> _Excerpted records_:
Lemma add_commit_unique (db : Session) (o : outcome) (now : Z)
    (user channel ts incoming outgoing model : str) :
  unique_message_ids db ->
  unique_message_ids (fst (add_commit db o now user channel ts incoming outgoing model)).
Proof.
  intros H. unfold unique_message_ids in *.
  destruct (add_commit_table db o now user channel ts incoming outgoing model)
    as [-> | [Hfresh [row [-> Hrow]]]]; [exact H|].
  rewrite map_app. cbn [map]. rewrite Hrow.
  apply NoDup_app.
  - exact H.
  - constructor; [intros [] | constructor].
  - intros x Hx [<- | []]. exact (not_stored_not_in _ _ Hfresh Hx).
Qed.

(** X14: both handlers keep the [message_id]s of the table distinct. *)
Theorem handlers_keep_message_ids_unique (MODEL_NAME : str) (db : Session) (env : Env)
    (event : Event) :
  unique_message_ids db ->
  unique_message_ids (fst (handle_message db env event))
  /\ forall db' replies,
       handle_mention MODEL_NAME db env event = Some (db', replies) ->
       unique_message_ids db'.
Proof.
  intros H. split.
  - destruct (handle_message_session db env event) as [-> | ->];
      [exact H | apply add_commit_unique; exact H].
  - intros db' replies Hm. apply handle_mention_session in Hm.
    destruct Hm as [-> | [db1 [-> [-> | [text ->]]]]]; [exact H | |].
    + apply add_commit_unique. exact H.
    + unfold unique_message_ids.
      rewrite (proj2 (store_response_table _ _ _ _ _)).
      apply add_commit_unique. exact H.
Qed.

Lemma handlers_keep_message_ids_unique_witness :
  unique_message_ids (fst (handle_message three_turns healthy_env cvd_event))
  /\ forall db' replies,
       handle_mention (lit "m") three_turns healthy_env cvd_event = Some (db', replies) ->
       unique_message_ids db'.
Proof.
  apply (handlers_keep_message_ids_unique (lit "m") three_turns healthy_env cvd_event).
  unfold unique_message_ids. vm_compute.
  repeat (constructor; [simpl; intuition discriminate|]). constructor.
Defined.

Lemma add_commit_columns (db : Session) (o : outcome) (now : Z)
    (user channel ts incoming outgoing model : str) :
  exists extra,
    map fixed_columns
      (table (fst (add_commit db o now user channel ts incoming outgoing model)))
    = map fixed_columns (table db) ++ extra
    /\ (length extra <= 1)%nat.
Proof.
  destruct (add_commit_table db o now user channel ts incoming outgoing model)
    as [-> | [_ [row [-> _]]]].
  - exists []. rewrite app_nil_r. split; [reflexivity | simpl; lia].
  - exists [fixed_columns row]. rewrite map_app. split; [reflexivity | simpl; lia].
Qed.

(** X15: the handlers never delete or reorder rows and never change the
    columns [id], [user_id], [channel_id], [message_id], [incoming_message],
    [model_name] and [created_at] of a stored row; a run adds at most one
    row, at the end. *)
Theorem handlers_append_only (MODEL_NAME : str) (db : Session) (env : Env)
    (event : Event) :
  (exists extra,
      map fixed_columns (table (fst (handle_message db env event)))
      = map fixed_columns (table db) ++ extra
      /\ (length extra <= 1)%nat)
  /\ forall db' replies,
       handle_mention MODEL_NAME db env event = Some (db', replies) ->
       exists extra,
         map fixed_columns (table db') = map fixed_columns (table db) ++ extra
         /\ (length extra <= 1)%nat.
Proof.
  assert (Hsame : exists extra,
             map fixed_columns (table db) = map fixed_columns (table db) ++ extra
             /\ (length extra <= 1)%nat).
  { exists []. rewrite app_nil_r. split; [reflexivity | simpl; lia]. }
  split.
  - destruct (handle_message_session db env event) as [-> | ->];
      [exact Hsame | apply add_commit_columns].
  - intros db' replies Hm. apply handle_mention_session in Hm.
    destruct Hm as [-> | [db1 [-> [-> | [text ->]]]]]; [exact Hsame | |].
    + apply add_commit_columns.
    + rewrite (proj1 (store_response_table _ _ _ _ _)). apply add_commit_columns.
Qed.

Lemma newest_goes_first (c : Conversation) (acc rows : list Conversation) :
  Forall (fun d => created_at d < created_at c) rows ->
  fold_right insert_desc (c :: acc) rows = c :: fold_right insert_desc acc rows.
Proof.
  induction 1 as [|d rows Hd Hrows IH]; simpl; [reflexivity|].
  rewrite IH. simpl. destruct (created_at c <=? created_at d) eqn:E; [|reflexivity].
  apply Z.leb_le in E. lia.
Qed.

Lemma order_by_newest_last (c : Conversation) (rows : list Conversation) :
  Forall (fun d => created_at d < created_at c) rows ->
  order_by_created_desc (rows ++ [c]) = c :: order_by_created_desc rows.
Proof.
  intros H. unfold order_by_created_desc. rewrite fold_right_app. simpl.
  apply newest_goes_first. exact H.
Qed.

Lemma context_lines_of_app (a b : list Conversation) :
  context_lines_of (a ++ b) = context_lines_of a ++ context_lines_of b.
Proof. unfold context_lines_of. apply flat_map_app. Qed.

(** X16: when the insert commits, the query goes through and the row of
    the event is newer than the stored rows of its channel and model, the
    context placed in the prompt ends with the question itself: the user
    line of the cleaned text and an assistant line with an empty answer. *)
Theorem prompt_context_ends_with_question (MODEL_NAME : str) (db : Session) (env : Env)
    (event : Event) :
  insert_outcome env = Succeeds ->
  select_outcome env = Succeeds ->
  existsb (has_message_id (ev_ts event)) (table db) = false ->
  (forall c, In c (table db) -> matches (ev_channel event) MODEL_NAME c = true ->
             created_at c < insert_time env) ->
  exists older,
    mention_prompt MODEL_NAME db env event
    = build_prompt
        (join [newline]
           (older
            ++ [lit "user: " ++ [dquote] ++ clean_message (ev_text event) ++ [dquote];
                lit "assistant: " ++ [dquote; dquote]]))
        (clean_message (ev_text event)).
Proof.
  intros Hi Hq Hfresh Hnew. unfold mention_prompt. rewrite Hi, Hq.
  unfold add_commit. rewrite Hfresh. cbn [fst].
  unfold get_recent_conversations, recent. cbn [table].
  change (default_limit <? 0) with false. cbv iota.
  change (Z.to_nat default_limit) with 5%nat.
  fold (matches (ev_channel event) MODEL_NAME).
  rewrite filter_app. cbn [filter]. unfold matches at 2.
  cbn [channel_id model_name]. rewrite !str_eqb_refl. cbn [andb].
  rewrite order_by_newest_last.
  - cbn [firstn rev]. rewrite context_lines_of_eq, context_lines_of_app.
    eexists. reflexivity.
  - rewrite Forall_forall. intros d Hd. apply filter_In in Hd.
    destruct Hd as [Hd Hm]. cbn [created_at]. apply Hnew; assumption.
Qed.

Lemma prompt_context_ends_with_question_witness :
  exists older,
    mention_prompt (lit "m") three_turns later_env cvd_event
    = build_prompt
        (join [newline]
           (older
            ++ [lit "user: " ++ [dquote] ++ clean_message (ev_text cvd_event) ++ [dquote];
                lit "assistant: " ++ [dquote; dquote]]))
        (clean_message (ev_text cvd_event)).
Proof.
  apply (prompt_context_ends_with_question (lit "m") three_turns later_env cvd_event);
    try reflexivity.
  intros c Hc _. vm_compute in Hc.
  repeat (destruct Hc as [<- | Hc]; [reflexivity|]). destruct Hc.
Defined.

Lemma stored_after_append (ts : str) (rows : list Conversation) (c : Conversation) :
  message_id c = ts -> existsb (has_message_id ts) (rows ++ [c]) = true.
Proof.
  intros E. rewrite existsb_app. apply orb_true_iff. right. cbn [existsb].
  apply orb_true_iff. left. unfold has_message_id. rewrite E. apply str_eqb_refl.
Qed.

(** X17: when an event with text and a new [ts] goes through
    [handle_message] and then through [handle_mention], with a database
    that works, the second insert is turned down for its [message_id] (and
    still spends a primary key), and the response of the model goes into
    the row of the echo flow: the table gains one row, with [model_name]
    ["echo"] and the raw response as [outgoing_message].  An update is sent,
    and [updated_at] set, unless the response equals the cleaned text that
    the echo flow stored. *)
Theorem both_handlers_share_one_row (MODEL_NAME : str) (db : Session) (env1 env2 : Env)
    (event : Event) (response_text : str) :
  ev_text event <> [] ->
  existsb (has_message_id (ev_ts event)) (table db) = false ->
  insert_outcome env1 = Succeeds ->
  insert_outcome env2 = Succeeds ->
  update_outcome env2 = Succeeds ->
  post env2 MODEL_NAME
    (mention_prompt MODEL_NAME (fst (handle_message db env1 event)) env2 event)
  = Response response_text ->
  exists formatted,
    both_handlers MODEL_NAME db env1 env2 event
    = Some ({| table :=
                 table db ++
                 [{| id := next_id db; user_id := ev_user event;
                     channel_id := ev_channel event; message_id := ev_ts event;
                     incoming_message := clean_message (ev_text event);
                     outgoing_message := response_text; model_name := lit "echo";
                     created_at := insert_time env1;
                     updated_at :=
                       if str_eqb (clean_message (ev_text event)) response_text
                       then None else Some (update_time env2) |}];
               next_id := next_id db + 2;
               journal :=
                 journal db ++
                 Inserted (ev_ts event)
                 :: (if str_eqb (clean_message (ev_text event)) response_text
                     then [] else [Updated (ev_ts event)]) |},
            [formatted]).
Proof.
  intros Ht Hfresh Hi Hi2 Hu Hp.
  destruct (format_slack_response_total response_text) as [formatted Hf].
  exists formatted. unfold both_handlers.
  set (row := {| id := next_id db; user_id := ev_user event;
                 channel_id := ev_channel event; message_id := ev_ts event;
                 incoming_message := clean_message (ev_text event);
                 outgoing_message := clean_message (ev_text event);
                 model_name := lit "echo";
                 created_at := insert_time env1; updated_at := None |}).
  set (db1 := {| table := table db ++ [row]; next_id := next_id db + 1;
                 journal := journal db ++ [Inserted (ev_ts event)] |}).
  assert (H1 : fst (handle_message db env1 event) = db1).
  { unfold handle_message. rewrite (truthy_true _ Ht), Hi. unfold add_commit.
    rewrite Hfresh. reflexivity. }
  assert (Hstored : existsb (has_message_id (ev_ts event)) (table db1) = true)
    by (apply stored_after_append; reflexivity).
  assert (H2 : forall now user channel incoming outgoing model,
             add_commit db1 Succeeds now user channel (ev_ts event) incoming outgoing model
             = ({| table := table db1; next_id := next_id db1 + 1;
                   journal := journal db1 |}, false)).
  { intros. unfold add_commit. rewrite Hstored. reflexivity. }
  rewrite H1 in *. unfold mention_prompt in Hp. rewrite Hi2, H2 in Hp. cbn [fst] in Hp.
  unfold get_recent_conversations, recent in Hp. cbn [table] in Hp.
  unfold handle_mention. rewrite (truthy_true _ Ht), Hi2, H2.
  unfold get_recent_conversations, recent. cbn [table].
  rewrite Hp, Hf. cbn [bind].
  unfold store_response. rewrite Hu. subst db1. cbn [table journal next_id].
  rewrite find_last_row;
    [| exact Hfresh | unfold has_message_id; apply str_eqb_refl].
  rewrite set_first_outgoing_last;
    [| exact Hfresh | unfold has_message_id; apply str_eqb_refl].
  unfold with_outgoing. subst row. cbn [outgoing_message].
  destruct (str_eqb (clean_message (ev_text event)) response_text) eqn:E.
  - apply str_eqb_eq in E. rewrite <- E.
    replace (next_id db + 1 + 1) with (next_id db + 2) by lia. reflexivity.
  - replace (next_id db + 1 + 1) with (next_id db + 2) by lia.
    rewrite <- app_assoc. reflexivity.
Qed.

Lemma both_handlers_share_one_row_witness :
  exists formatted,
    both_handlers (lit "m") empty_session healthy_env later_env cvd_event
    = Some ({| table :=
                 table empty_session ++
                 [{| id := next_id empty_session; user_id := ev_user cvd_event;
                     channel_id := ev_channel cvd_event; message_id := ev_ts cvd_event;
                     incoming_message := clean_message (ev_text cvd_event);
                     outgoing_message := cvd_response; model_name := lit "echo";
                     created_at := insert_time healthy_env;
                     updated_at :=
                       if str_eqb (clean_message (ev_text cvd_event)) cvd_response
                       then None else Some (update_time later_env) |}];
               next_id := next_id empty_session + 2;
               journal :=
                 journal empty_session ++
                 Inserted (ev_ts cvd_event)
                 :: (if str_eqb (clean_message (ev_text cvd_event)) cvd_response
                     then [] else [Updated (ev_ts cvd_event)]) |},
            [formatted]).
Proof.
  apply (both_handlers_share_one_row (lit "m") empty_session healthy_env later_env
           cvd_event cvd_response);
    try reflexivity.
  discriminate.
Defined.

> _Required action_: Please retype the records above starting with the line that contains "journal empty_session ++" and stopping after the last line, changing nothing.

> _Reply_:
                 journal empty_session ++
                 Inserted (ev_ts cvd_event)
                 :: (if str_eqb (clean_message (ev_text cvd_event)) cvd_response
                     then [] else [Updated (ev_ts cvd_event)]) |},
            [formatted]).
Proof.
  apply (both_handlers_share_one_row (lit "m") empty_session healthy_env later_env
           cvd_event cvd_response);
    try reflexivity.
  discriminate.
Defined.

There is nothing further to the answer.